Wednesday, December 22, 2010

Lee Chang-dong's SECRET SUNSHINE taps into a mother's love -- or is it guilt?

A simple description plot-wise, of SECRET SUNSHINE, the Korean film adapted (from the novel by Yi Chong-jun) and directed by Chang-dong Lee (pictured below), could easily make this movie sound like soap-opera. Indeed, if you listed all the events that occur in this lengthy -- well over two hours -- tale (don't worry: I won't), you'd be hard pressed not to sum up: "Too much!"  Yet the movie isn't.

Its odd success is due to Mr. Lee's ability to guide us through these many events with an eye that goes beyond the individual players themselves and into a sense of the entirety of life. We Americans, and probably movie-goers worldwide, are used to finding some closure from the films we love. That's why we keep coming back and back and back again. This filmmaker will have none of that. He doesn't slap us in the face with darkness and horror; he simply demonstrates how nothing works. When we want to find answers, they're just not there.

For instance, when the movie's big "event" occurs (all of it off-screen), we never learn any particulars -- why, when, where, how-- all staples of most films that feature this sort of situation. Our heroine, Shin-ae (played spot-on by Jeon Do-Yeon, above: She deservedly won Best Actress award at Cannes and elsewhere for her performance) -- who, with her elementary-school-age son, has come to the home town of her recently departed husband, to try to create a new life -- spends the remainder of the movie trying to come to terms with this event. Good luck.

The filmmaker resists the usual and typical explanations for beha-vior found in film of this type: he simply shows that behavior and lets us extrapolate from it. Mom certainly feels enormous pain and sorrow from what has happened, but she also must be experien-cing horrendous guilt. No mention is made of this by her or anyone else, but via what she says and does, motives become clearer.

When she turns to religion, becoming a born-again Christian (thanks to the town's busy-body pharmacists), she eventually gets the religion, along with its tenants of forgiveness and love, thrown back in her face in a bracing manner that I think is rather new to cinema.

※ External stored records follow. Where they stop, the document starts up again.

(** * Forsee: the prediction and chat gateways, the session and the asset
    directory

    A shallow embedding of [backend/server.js] (the two Express handlers
    [/api/predict] and [/api/chat], and the provider of the session that
    the file continues with) and of [src/context/DashboardContext.tsx]
    (the device list of the dashboard), with the properties of the
    specification stated on the embedded code.

    JavaScript data is modelled as it is at run time: numbers are IEEE 754
    binary64 values (Rocq's primitive floats), strings are sequences of
    UTF-16 code units, objects are finite maps from property names to
    values.  The calls that leave the process (the generative model, the
    assets REST resource, the identity provider) are events of a small
    interaction monad. *)

From Stdlib Require Import ZArith List String Ascii Floats.
From stdpp Require Import base option list gmap.
Import ListNotations.

#[local] Open Scope Z_scope.

(** ** Strings *)

Module JsString.

(** A JavaScript string: its UTF-16 code units. *)
Abbreviation jsstring := (list N).

(** The string of an ASCII literal of the source. *)
Definition js (s : string) : jsstring :=
  map N_of_ascii (list_ascii_of_string s).

Definition unit_eqb (a b : N) : bool := N.eqb a b.

Fixpoint startsWith (pat s : jsstring) : bool :=
  match pat, s with
  | [], _ => true
  | _ :: _, [] => false
  | p :: pat', c :: s' => unit_eqb p c && startsWith pat' s'
  end.

(** [String.prototype.includes(pat)]. *)
Fixpoint includes (s pat : jsstring) : bool :=
  startsWith pat s ||
  match s with
  | [] => false
  | _ :: s' => includes s' pat
  end.
(** The term rule that stands for each pattern rule of src/grammar.js. *)
Definition pattern_terms : list (string * string) :=
  [("pattern", "type"); ("pattern_variable", "variable"); ("pattern_literal", "literal");
   ("pattern_tagged", "tagged"); ("pattern_struct", "struct"); ("pattern_tuple", "tuple");
   ("pattern_list", "list"); ("pattern_row", "row"); ("pattern_key_value", "key_value");
   ("wildcard", "hole")].

(** The rules outside [m] that refer to no rule of [m]. *)
Definition untouched (m : list (string * string)) (r : Rule) : bool :=
  forallb (fun n => negb (listed (map fst m) n)) (symbols r).

(** [C] holds every rule its rules refer to. *)
Definition closed_rules (G : Grammar) (C : list string) : bool :=
  forallb (fun n => match lookup G n with
                    | Some body => forallb (listed C) (symbols body)
                    | None => true
                    end) C.

(** The rules of [C] outside [m] refer to no rule of [m]. *)
Definition rest_untouched (G : Grammar) (m : list (string * string)) (C : list string)
  : bool :=
  forallb (fun n => if listed (map fst m) n then true
                    else match lookup G n with
                         | Some body => untouched m body
                         | None => true
                         end) C.

(** The rules a pattern of src/grammar.js is made of. *)
Definition pattern_rules : list string := reach 2000 GrammarJs.grammar [] ["pattern"].
(** No cleanup hook touches the shared context, and each keeps to its own
    resource: the registry hook stops no server, the two server hooks do
    not deregister, and neither server hook stops the other's server. *)
Theorem cleanup_hooks_keep_to_their_resource :
  forall (env : Env) (err : error) (w : World),
    (ctx_done (httpSrvClean env err w) = ctx_done w
     /\ ctx_done (grpcSrvClean err w) = ctx_done w
     /\ ctx_done (svcRegisterClean err w) = ctx_done w)
    /\ (count is_ctx_done (trace (httpSrvClean env err w))
        = count is_ctx_done (trace w)
        /\ count is_ctx_done (trace (grpcSrvClean err w))
           = count is_ctx_done (trace w)
        /\ count is_ctx_done (trace (svcRegisterClean err w))
           = count is_ctx_done (trace w))
    /\ count is_server_stop (trace (svcRegisterClean err w))
       = count is_server_stop (trace w)
    /\ count is_deregister (trace (httpSrvClean env err w))
       = count is_deregister (trace w)
    /\ count is_deregister (trace (grpcSrvClean err w))
       = count is_deregister (trace w)
    /\ count is_grpc_stop (trace (httpSrvClean env err w))
       = count is_grpc_stop (trace w)
    /\ count is_http_shutdown (trace (grpcSrvClean err w))
       = count is_http_shutdown (trace w).
Proof.
  intros env err w. unfold httpSrvClean, grpcSrvClean, svcRegisterClean.
  destruct err as [msg|]; rewrite ?count_emit; cbn; repeat split; lia.
Qed.

(** ** new_addsvc: the listener tasks *)

Lemma httpSrvTask_run env addr w :
  httpSrvTask env addr w
  = let w2 := emit (ENetListen "tcp" addr)
                (emit (ELog [LStr "NewSafeAsyncTask"; LStr "httpSrvTask";
                             LStr "httpSrvAddr"; LStr addr]) w) in
    match net_Listen env "tcp" addr with
    | (_, Some msg) => (Panicked (PanicErr msg), w2)
    | (Some l, None) => (Returned (httpSrv_Serve env l), emit EHttpServe w2)
    | (None, None) =>
        (Panicked (PanicErr "invalid memory address or nil pointer dereference"),
         w2)
    end.
Proof.
  unfold httpSrvTask, Runtime.bind, act. simpl.
  by destruct (net_Listen env "tcp" addr) as [[l|] [msg|]].
Qed.
(** Pages that come back with items are gone through one by one, and the
    count of failures in a row stays at 0. *)
Lemma pages_loop_good_prefix k a rest total_fetched s :
  (forall h p, a <= p < a + Z.of_nat k -> page_with_items (upstream h p)) ->
  exists total' s' ev,
    pages_loop upstream clock (seqZ a (Z.of_nat k) ++ rest) 0 total_fetched s
    = pages_loop upstream clock rest 0 total' s'
    /\ history s' = history s ++ ev.
Proof.
  revert a total_fetched s. induction k as [|k IH]; intros a total s Hgood.
  - exists total, s, []. cbn. by rewrite app_nil_r.
  - rewrite seqZ_cons by lia.
    replace (Z.pred (Z.of_nat (S k))) with (Z.of_nat k) by lia.
    replace (Z.succ a) with (a + 1) by lia.
    cbn [app]. rewrite pages_loop_step.
    destruct (Hgood (history s ++ [LogFetching a 1]) a) as (item & items & Hr);
      [lia|].
    rewrite (fetch_with_retry_ok upstream a (item :: items) s Hr).
    assert (Hnext : forall h p, a + 1 <= p < a + 1 + Z.of_nat k ->
                                page_with_items (upstream h p)).
    { intros h p Hp. apply Hgood. lia. }
    cbn iota.
    destruct (validate_all (item :: items)) as [|v vs]; cbn beta iota zeta;
      [|match goal with
        | |- context [DogCache.add_dogs_batch ?n ?d ?t0] =>
            destruct (DogCache.add_dogs_batch n d t0) as [added t]
        end].
    + match goal with
      | |- context [pages_loop _ _ (_ ++ _) 0 ?t0 (extend s ?evs)] =>
          destruct (IH (a + 1) t0 (extend s evs) Hnext)
            as (total' & s' & ev & -> & Hh);
          exists total', s', (evs ++ ev)
      end.
      split; [done|]. rewrite Hh. cbn [history extend].
      by rewrite <- app_assoc.
    + match goal with
      | |- context [pages_loop _ _ (_ ++ _) 0 ?t0
                      (mkState (history (extend s ?evs) ++ ?more) ?t1 ?l1)] =>
          destruct (IH (a + 1) t0
                      (mkState (history (extend s evs) ++ more) t1 l1) Hnext)
            as (total' & s' & ev & -> & Hh);
          exists total', s', (evs ++ more ++ ev)
      end.
      split; [done|]. rewrite Hh. cbn [history extend].
      by rewrite <- !app_assoc.
Qed.

(** Failures in a row that bring the count to 10 end the loop at the last
    of them. *)
Lemma pages_loop_bad_streak j a rest consecutive_failures total_fetched s :
  (forall h p, a <= p < a + Z.of_nat (S j) -> failed_attempt (upstream h p)) ->
  consecutive_failures + Z.of_nat (S j) = 10 ->
  exists s' ev,
    pages_loop upstream clock (seqZ a (Z.of_nat (S j)) ++ rest)
      consecutive_failures total_fetched s
    = (total_fetched, s')
    /\ history s' = history s ++ ev
    /\ LogStopping 10 (a + Z.of_nat j) ∈ ev.
Proof.
  revert a consecutive_failures s.
  induction j as [|j IH]; intros a cf s Hbad Hcount.
  - rewrite seqZ_cons by lia. rewrite seqZ_nil by lia.
    cbn [app]. rewrite pages_loop_step.
    destruct (fetch_with_retry_failed upstream a s)
      as (e1 & e2 & e3 & _ & ->); [intros h; apply Hbad; lia|].
    replace (cf + 1) with 10 by lia. cbn [Z.leb Z.compare Pos.compare].
    rewrite extend_extend.
    match goal with
    | |- context [extend s ?evs] => exists (extend s evs), evs
    end.
    split; [done|]. split; [done|].
    replace (a + Z.of_nat 0) with a by lia.
    rewrite elem_of_app, !elem_of_cons. tauto.
  - rewrite seqZ_cons by lia.
    replace (Z.pred (Z.of_nat (S (S j)))) with (Z.of_nat (S j)) by lia.
    replace (Z.succ a) with (a + 1) by lia.
    cbn [app]. rewrite pages_loop_step.
    destruct (fetch_with_retry_failed upstream a s)
      as (e1 & e2 & e3 & _ & ->); [intros h; apply Hbad; lia|].
    destruct (10 <=? cf + 1) eqn:Hle; [lia|].
    rewrite extend_extend.
    match goal with
    | |- context [pages_loop _ _ _ _ _ (extend s ?evs)] =>
        destruct (IH (a + 1) (cf + 1) (extend s evs))
          as (s' & ev & -> & Hh & Hin);
        [intros h p Hp; apply Hbad; lia|lia|];
        exists s', (evs ++ ev)
    end.
    split; [done|].
    split; [rewrite Hh; cbn [history extend]; by rewrite <- app_assoc|].
    rewrite elem_of_app. right.
    by replace (a + Z.of_nat (S j)) with (a + 1 + Z.of_nat j) by lia.
Qed.
Lemma findChunks_skip (others : list (list byte * list byte)) :
  Forall foreign others ->
  forall (fuel : nat) (fileData P rest : list byte) (chunkPosFmt chunkPosData : Z),
    fileData = P ++ concat (map chunkBytes others) ++ rest ->
    (chunkPosFmt =? SIZE_MAX) || (chunkPosData =? SIZE_MAX) = true ->
    vsize fileData < 2 ^ 63 ->
    findChunks (length others + fuel) fileData (vsize P) chunkPosFmt chunkPosData
    = findChunks fuel fileData
        (vsize P + vsize (concat (map chunkBytes others)))
        chunkPosFmt chunkPosData.
Proof.
  induction 1 as [|[id contents] others (Hid & Hfmt & Hdata & Hsize) _ IH];
    intros fuel fileData P rest chunkPosFmt chunkPosData Hfile Hcond Hfit.
  - cbn [map concat length Nat.add]. change (vsize (@nil byte)) with 0.
    now rewrite Z.add_0_r.
  - cbn [fst snd] in *. cbn [map concat] in *. unfold chunkBytes at 1 in Hfile.
    cbn [fst snd] in Hfile. rewrite <- !app_assoc in Hfile.
    pose proof (vsize_nonneg P) as HP. pose proof (vsize_nonneg contents) as HC.
    pose proof (vsize_nonneg (concat (map chunkBytes others))) as HO.
    pose proof (vsize_nonneg rest) as HR.
    assert (Hlen : vsize fileData
                   = vsize P + 8 + vsize contents
                     + vsize (concat (map chunkBytes others)) + vsize rest).
    { rewrite Hfile. unfold vsize in *. rewrite !length_app, Hid.
      cbn [le32 length]. lia. }
    cbn [length Nat.add findChunks]. rewrite Hcond.
    rewrite (wrap_small (vsize P + 8)) by (rewrite size_mod_eq; lia).
    rewrite (proj2 (Z.ltb_ge _ _)) by lia.
    destruct id as [|b0 [|b1 [|b2 [|b3 [|]]]]]; try discriminate.
    assert (Hget : bget fileData (vsize P) = Done b0)
      by (rewrite Hfile, bget_app0; reflexivity).
    rewrite Hget. cbn [mbind outcome_bind].
    rewrite (wrap_small (vsize P + 4)) by (rewrite size_mod_eq; lia).
    rewrite (rd32_le32 fileData (vsize P + 4) (vsize contents)
               (contents ++ concat (map chunkBytes others) ++ rest))
      by (rewrite ?size_mod_eq; try lia;
          rewrite Hfile, drop_at by lia; reflexivity).
    cbn [mbind outcome_bind].
    assert (Hf : tagAt fileData (vsize P) "fmt " = false).
    { rewrite Hfile, tagAt_app by reflexivity. now apply bool_decide_eq_false. }
    assert (Hd : tagAt fileData (vsize P) "data" = false).
    { rewrite Hfile, tagAt_app by reflexivity. now apply bool_decide_eq_false. }
    rewrite Hf, Hd. unfold uint32. rewrite (Z.mod_small (vsize contents)) by lia.
    rewrite (wrap_small (vsize P + 4 + 4)) by (rewrite size_mod_eq; lia).
    rewrite (wrap_small (vsize P + 4 + 4 + vsize contents))
      by (rewrite size_mod_eq; lia).
    replace (vsize P + 4 + 4 + vsize contents)
      with (vsize (P ++ [b0; b1; b2; b3] ++ le32 (vsize contents) ++ contents))
      by (unfold vsize; rewrite !length_app; cbn [le32 length]; lia).
    rewrite (IH fuel fileData _ rest chunkPosFmt chunkPosData);
      [| rewrite Hfile, <- !app_assoc; reflexivity | exact Hcond | exact Hfit].
    f_equal. unfold chunkBytes at 2. cbn [fst snd].
    unfold vsize. rewrite !length_app. cbn [le32 length]. lia.
Qed.
(** Insertion at the append position. *)
Lemma insertPage_append pl w index page :
  index = page_count w pl ->
  objgen (placed w pl page) ∉ objgen <$> pages_of w pl ->
  insertPage pl index page w =
    (inr tt, with_pages (booked w pl page) pl
               (pages_of w pl ++ [placed w pl page])).
Proof.
  intros -> Hfresh. rewrite insertPage_unfold, Z.eqb_refl. simpl.
  unfold Engine.addPage, with_pages.
  fold (pages_of (booked w pl page) pl). fold (next_of (booked w pl page) pl).
  rewrite pages_of_booked, (findPage_fresh _ _ Hfresh), insert_at_end.
  reflexivity.
Qed.

(** The engine refuses, at the append position, a handle whose object the
    collection already holds: the bookkeeping of [insertPage] stays. *)
Lemma insertPage_append_refused pl w index page :
  index = page_count w pl ->
  objgen (placed w pl page) ∈ objgen <$> pages_of w pl ->
  insertPage pl index page w = (inl qpdf_error, booked w pl page).
Proof.
  intros -> Hin. rewrite insertPage_unfold, Z.eqb_refl. simpl.
  unfold Engine.addPage.
  fold (pages_of (booked w pl page) pl). rewrite pages_of_booked.
  by destruct (findPage_present _ _ Hin) as (pos & ->).
Qed.

(** Insertion before the page that occupies a valid index. *)
Lemma insertPage_before pl w index page :
  0 <= index < page_count w pl -> page_count w pl <= Word.half ->
  NoDup (objgen <$> pages_of w pl) ->
  objgen (placed w pl page) ∉ objgen <$> pages_of w pl ->
  insertPage pl index page w =
    (inr tt, with_pages (booked w pl page) pl
               (Engine.insert_at (Z.to_nat index) (placed w pl page)
                                 (pages_of w pl))).
Proof.
  intros Hidx Hsmall Hnd Hfresh.
  rewrite insertPage_unfold.
  assert (Hne : (index =? page_count w pl) = false) by lia.
  rewrite Hne. simpl.
  rewrite to_ssize_nonneg by lia.
  destruct (lookup_lt_is_Some_2 (pages_of w pl) (Z.to_nat index))
    as [refpage Href]; [unfold page_count in Hidx; lia|].
  rewrite (getPage_hit _ _ _ refpage).
  - unfold Engine.addPageAt, with_pages.
    fold (pages_of (booked w pl page) pl). fold (next_of (booked w pl page) pl).
    rewrite pages_of_booked, (findPage_at _ _ _ Hnd Href),
      (findPage_fresh _ _ Hfresh).
    reflexivity.
  - lia.
  - rewrite page_count_booked. unfold Word.half, Word.modulus in *. lia.
  - by rewrite pages_of_booked.
Qed.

When a possible new love rears his head (very early on), this is greeted with a shrug.  "Let me help you here: You're not her type at all," offers our heroine's brother to the suitor, played by the fine and versatile Song Kang-ho, shown above (from Thirst, Memories of Murder and The Good, The Bad, The Weird), who just keeps on trying.

By withholding what we (and his characters) may expect, Mr. Lee (who also gave us the unusual Oasis) forces us all to look at things differently, wrestling with the situation from another perspective. This is not initially thrilling -- or exciting, suspenseful, romantic or any of thse usual adjectives we might use to describe film we love. But it pays off. Perhaps not in quite so spectacular a fashion as to class this movie among the best films of the year (as two of The New York Times reviewers did this past week), but certainly enough to make it a must-see for film buffs who don't mind a movie that challenges and surprises.

Secret Sunshine, via IFC Films opens today in New York City at the IFC Center, while simultaneously available from IFC On-Demand (where it has appeared since early November.)